About this exercise: Report each line from the listing that the string "then" appears in.
◇ ◇ ◇ ◇ ◇ ◇ ◇
(** * Pro-Active balance-sheet dashboard: parser, persistence adapter and
      insight requester

    A shallow embedding of the TypeScript sources

      - [types.ts]                  (FinancialItem, KPI, DashboardData)
      - the [App] component         (parseMoeda, handleFileUpload, totals)
      - [services/database.ts]      (databaseService)
      - [services/geminiService.ts] (getFinancialInsights)

    together with the fragment of ECMAScript the code relies on.  Strings are
    sequences of UTF-16 code units, Numbers are IEEE 754 binary64 values
    (through [SpecFloat]), [localStorage] is a finite map from keys to texts,
    and code that can throw returns a [completion]. *)

From Stdlib Require Import ZArith NArith List String Ascii Lia.
From Stdlib Require Import Floats.SpecFloat.
From stdpp Require Import base option list gmap countable.

Local Open Scope N_scope.

(* ===================================================================== *)
(** * The ECMAScript fragment                                              *)
(* ===================================================================== *)

Module JS.

(** ** Strings: sequences of UTF-16 code units *)

Abbreviation jsstring := (list N).

(** String literals of the sources are written as Rocq strings, whose
    bytes are the UTF-8 encoding found in the source file; [js] decodes them
    into the UTF-16 code units the engine stores. *)
Definition utf16_of_code_point (cp : N) : list N :=
  if cp <? 65536 then [cp]
  else let v := cp - 65536 in
       [55296 + N.shiftr v 10; 56320 + N.land v 1023].

Definition cont (b : N) : N := N.land b 63.

Fixpoint utf16_of_utf8 (bs : list N) : list N :=
  match bs with
  | [] => []
  | b0 :: r0 =>
      if b0 <? 128 then b0 :: utf16_of_utf8 r0
      else match r0 with
      | [] => [65533]
      | b1 :: r1 =>
          if b0 <? 224 then
            (N.shiftl (N.land b0 31) 6 + cont b1) :: utf16_of_utf8 r1
          else match r1 with
          | [] => [65533]
          | b2 :: r2 =>
              if b0 <? 240 then
                (N.shiftl (N.land b0 15) 12 + N.shiftl (cont b1) 6 + cont b2)
                  :: utf16_of_utf8 r2
              else match r2 with
              | [] => [65533]
              | b3 :: r3 =>
                  utf16_of_code_point
                    (N.shiftl (N.land b0 7) 18 + N.shiftl (cont b1) 12
                     + N.shiftl (cont b2) 6 + cont b3)
                    ++ utf16_of_utf8 r3
              end
          end
      end
  end.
◇ ◇ ◇ ◇ ◇ ◇ ◇
Final answer:
  if cp <? 65536 then [cp]
      if b0 <? 128 then b0 :: utf16_of_utf8 r0
          if b0 <? 224 then
              if b0 <? 240 then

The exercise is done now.